**Work order:** Filter the data below for the string "JavaScript" and copy each matching line.

>>>

Variables Boundary Curve : Type.
Variable coercecurve : Boundary -> option Curve.
Variable Translation : R -> R -> R -> Curve -> Curve.
Variable extrudes : Curve -> R -> bool.

Local Abbreviation plate := (floor_plate Boundary Curve coercecurve Translation extrudes).
Local Abbreviation slab := (_planar_slab Curve Translation extrudes).

(** For a boundary that is a curve, [floor_plate] returns the four layers
    finish, screed, insulation and structural and no other; each is
    [_planar_slab] of the boundary, the finish with the elevation and every
    next layer with the previous height less the previous thickness. *)
Lemma floor_plate_layers_of_curve (b : Boundary) (c : Curve) (elev tf ts ti tst : R) :
  coercecurve b = Some c ->
  exists layers,
    plate b elev tf ts ti tst = Ok layers
    /\ keys layers = ["finish"; "screed"; "insulation"; "structural"]%string
    /\ dict_get "finish" layers = Some (slab c elev tf)
    /\ dict_get "screed" layers = Some (slab c (elev - tf) ts)
    /\ dict_get "insulation" layers = Some (slab c (elev - tf - ts) ti)
    /\ dict_get "structural" layers = Some (slab c (elev - tf - ts - ti) tst)
    /\ (forall z t,
          slab c z t = Extrusion_Create extrudes (Translation 0 0 z c) (- t) true)
    /\ (forall z t,
          extrudes (Translation 0 0 z c) (- t) = true ->
          slab c z t = Some (mkBrep (Translation 0 0 z c) (- t) true)).
Proof.
  intro Hc. eexists. split.
  - unfold floor_plate, _coerce_curve. rewrite Hc. cbv [bind]. cbv zeta.
    reflexivity.
  - repeat split.
    intros z t H. unfold _planar_slab, Extrusion_Create. cbv zeta. rewrite H.
    reflexivity.
Qed.

End FloorClaims.
Lemma add_variant_stores_once_witness :
  ∃ variant w' k,
    add_variant CachedEmailAddress_save
      {| pk := 1; email := "alice@example.org"; user_id := 1;
         primary := true; verified := true |}
      "ALICE@example.org" world_two_users = (Return variant, w') ∧
    emailaddressvariant (db w')
    = [ {| row_pk := k; row_email := "ALICE@example.org"; row_canonical_email_id := 1 |} ] ∧
    add_variant CachedEmailAddress_save
      {| pk := 1; email := "alice@example.org"; user_id := 1;
         primary := true; verified := true |}
      "ALICE@example.org" w'
    = (Raise (ValidationError (already_exists_message "ALICE@example.org")), w').
Proof.
  destruct (proj2 (proj2 (proj2 (add_variant_stores_once
              {| pk := 1; email := "alice@example.org"; user_id := 1;
                 primary := true; verified := true |}
              "ALICE@example.org" world_two_users
              ltac:(done) ltac:(compute_done) ltac:(compute_done)))) eq_refl eq_refl)
    as (variant & w' & k & Hrun & _ & _ & _ & _ & Hrows & _ & _ & _ & Hagain).
  - unfold wf. split_and!; compute_done.
  - compute_done.
  - exists variant, w', k. split; [done|]. split; [by rewrite Hrows|done].
Defined.

(** *** [is_valid] without [raise_exception] *)





(** *** Consistency of the two tables *)

(** Every stored variant points to a stored address, of which it is a case
    variant. *)
Definition referential (d : Database) : Prop :=
  ∀ v, v ∈ emailaddressvariant d →
       ∃ c, c ∈ emailaddress d ∧ pk c = row_canonical_email_id v ∧
            lower (email c) = lower (row_email v).

Definition consistent (d : Database) : Prop :=
  wf (emailaddress d) ∧ referential d.

(** [obj] is written over a stored row with its key and text, or is a new
    row with a positive key and a text that are not stored yet. *)
Definition writes_row (obj : EmailAddress) (rows : list EmailAddress) : Prop :=
  (∃ r, r ∈ rows ∧ pk obj = pk r ∧ email obj = email r) ∨
  (0 < pk obj ∧ (pk obj ∉ pk <$> rows) ∧ ∀ r, r ∈ rows → email r ≠ email obj).

Lemma writes_row_nonzero obj rows : wf rows → writes_row obj rows → pk obj ≠ 0.
Proof.
  intros Hwf [(r & Hr & Hpk & _)|[Hpk _]].
  - rewrite Hpk. by apply (stored_row_nonzero rows).
  - lia.
Qed.

Lemma wf_new_row rows obj :
  wf rows → 0 < pk obj → pk obj ∉ pk <$> rows → (∀ r, r ∈ rows → email r ≠ email obj) →
  insert_or_update obj rows = rows ++ [obj] ∧ wf (rows ++ [obj]).
Proof.
  intros (Hpk & Hemail & Hpos) Hobj Hnotin Hfresh.
  split; [by apply insert_or_update_notin|].
  unfold wf. rewrite !fmap_app, !NoDup_app, Forall_app. cbn.
  repeat split; try done; try apply NoDup_singleton.
  - intros k Hk ->%list_elem_of_singleton. done.
  - intros e (r & -> & Hr)%list_elem_of_fmap ?%list_elem_of_singleton.
    by apply (Hfresh r).
  - by constructor.
Qed.

Lemma save_effect_consistent obj d :
  consistent d → writes_row obj (emailaddress d) → consistent (save_effect obj d).
Proof.
  intros [Hwf Href] Hobj. split.
  - rewrite emailaddress_save_effect.
    destruct Hobj as [(r & Hr & Hpk & He)|(Hpk & Hnew & Hfresh)].
    + by apply (wf_update _ r).
    + destruct (wf_new_row (emailaddress d) obj) as [-> ?]; done.
  - intros v. rewrite emailaddressvariant_save_effect, emailaddress_save_effect.
    assert (v ∈ emailaddressvariant d →
            ∃ c, c ∈ insert_or_update obj (emailaddress d) ∧
                 pk c = row_canonical_email_id v ∧ lower (email c) = lower (row_email v))
      as Hold.
    { intros (c & Hc & Hpk & Hlow)%Href.
      destruct (decide (pk c = pk obj)) as [Heq|Hne].
      - exists obj. rewrite elem_of_insert_or_update. split; [by left|].
        split; [congruence|].
        destruct Hobj as [(r & Hr & Hpkr & He)|(_ & Hnew & _)].
        + destruct Hwf as (Hnodup & _).
          assert (c = r) as -> by (apply (NoDup_fmap_eq pk _ _ _ Hnodup); congruence).
          congruence.
        + destruct Hnew. rewrite <- Heq. by apply list_elem_of_fmap_2.
      - exists c. rewrite elem_of_insert_or_update. split; [by right|done]. }
    destruct (_ && _); [|done].
    rewrite elem_of_app, list_elem_of_singleton. intros [Hv| ->]; [by apply Hold|].
    exists obj. rewrite elem_of_insert_or_update. split; [by left|]. cbn.
    by rewrite lower_idemp.
Qed.

Lemma save_consistent obj w r w' :
  consistent (db w) → writes_row obj (emailaddress (db w)) →
  CachedEmailAddress_save obj w = (r, w') →
  consistent (db w') ∧ users (db w') = users (db w).
Proof.
  intros Hc Hobj. destruct (decide (accepted obj (db w))) as [Hok|Hno].
  - rewrite CachedEmailAddress_save_spec; [|by eapply writes_row_nonzero, Hobj; apply Hc|done].
    intros [= _ <-]. cbn. split; [by apply save_effect_consistent|].
    apply users_save_effect.
  - rewrite CachedEmailAddress_save_refused by done. by intros [= _ <-].
Qed.
(** * On-demand deep-zoom tiling: the TileGenerator class of src/tileGenerator.js

    The development follows the source file top to bottom: the pyramid
    arithmetic of [calculateLevels] and [generateTile], then the file
    system and codec effects of [generateTileOnDemand] and [processUpload].

    Number model.  JavaScript numbers are IEEE doubles.  Dimensions, tile
    coordinates and levels are integers, modelled in [Z]; the scale factor
    is a power of two, possibly below one, modelled in [Q], with exact
    multiplication and division, [Math.ceil] as [Qceiling] and [Math.floor]
    as [Qfloor].  Doubles compute these products and quotients exactly as
    long as the integers stay below 2^53.  [Math.ceil (Math.log2 q)] is
    modelled by its mathematical value for a positive rational [q]; for a
    non-positive argument JavaScript yields -Infinity or NaN, which lies
    outside the model, so the statements about levels assume positive
    dimensions and a positive tile size.

    Host model.  Directories are lists of named entries in listing order;
    each regular file carries what sharp reads from it.  File names stand
    for paths inside the three directories the class manages, so an image
    id is assumed to contain no path separator.  Which file operations and
    renderings fail is decided by the host, a parameter of every method. *)

From Stdlib Require Import ZArith QArith Qround Qpower Lia Lqa.
From stdpp Require Import gmap strings list pretty.

Local Open Scope Z_scope.

(** ** Math helpers *)

(** [Math.ceil (Math.log2 q)] for a positive rational [q]. *)
Definition ceil_log2 (q : Q) : Z :=
  if Qle_bool 1 q then Z.log2_up (Qceiling q)
  else - Z.log2 (Qfloor (/ q)).

(** [Math.pow (2, e)] for an integer exponent. *)
Definition pow2 (e : Z) : Q := Qpower 2 e.

(** ** calculateLevels (lines 84-87) *)

Definition calculateLevels (width height tileSize : Z) : Z :=
  let maxDimension := Z.max width height in
  ceil_log2 (inject_Z maxDimension / inject_Z tileSize) + 1.

(** ** generateTile, arithmetic part (lines 101-141) *)

(** Line 102-103: the scale factor of a level. *)
Definition scale (originalWidth originalHeight tileSize level : Z) : Q :=
  let maxLevels := calculateLevels originalWidth originalHeight tileSize in
  pow2 (maxLevels - level - 1).

(** Lines 106-107: [Math.ceil (original / scale)]. *)
Definition scaledDim (original : Z) (s : Q) : Z :=
  Qceiling (inject_Z original / s).

Definition scaledWidth (originalWidth originalHeight tileSize level : Z) : Z :=
  scaledDim originalWidth (scale originalWidth originalHeight tileSize level).

Definition scaledHeight (originalWidth originalHeight tileSize level : Z) : Z :=
  scaledDim originalHeight (scale originalWidth originalHeight tileSize level).

Record Region : Type := mkRegion
  { rleft : Z; rtop : Z; rwidth : Z; rheight : Z }.

(** Lines 110-118: position and size of the tile at the scaled level, or
    [None] where the source returns [null]. *)
Definition tileRegion (originalWidth originalHeight tileSize level x y : Z)
  : option Region :=
  let sW := scaledWidth originalWidth originalHeight tileSize level in
  let sH := scaledHeight originalWidth originalHeight tileSize level in
  let left := x * tileSize in
  let top := y * tileSize in
  let width := Z.min tileSize (sW - left) in
  let height := Z.min tileSize (sH - top) in
  if (left >=? sW) || (top >=? sH) then None
  else Some (mkRegion left top width height).

(** Lines 125-141: the region handed to [extract], in source pixels. *)
Definition extractRegion (originalWidth originalHeight : Z) (s : Q) (r : Region)
  : Region :=
  let originalLeft := Qfloor (inject_Z (rleft r) * s) in
  let originalTop := Qfloor (inject_Z (rtop r) * s) in
  let originalWidth_region := Qceiling (inject_Z (rwidth r) * s) in
  let originalHeight_region := Qceiling (inject_Z (rheight r) * s) in
  mkRegion originalLeft originalTop
    (Z.min originalWidth_region (originalWidth - originalLeft))
    (Z.min originalHeight_region (originalHeight - originalTop)).

(** ** The host: files, the metadata cache and the sharp codec

    The class works on three directories below [uploadsDir]: the originals,
    the multer temp directory and the tile tree.  A source image is
    addressed by its directory and file name, a tile by the three path
    components below [tilesDir]. *)

Module SharpMetadata.
(** What [sharp(...).metadata()] resolves to for a readable image. *)
Record t : Type := mk
  { width : Z; height : Z; format : string; space : string; channels : Z;
    depth : string; hasAlpha : bool; pages : option Z }.
End SharpMetadata.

<<<

**Expected answer:**
    Number model.  JavaScript numbers are IEEE doubles.  Dimensions, tile
    non-positive argument JavaScript yields -Infinity or NaN, which lies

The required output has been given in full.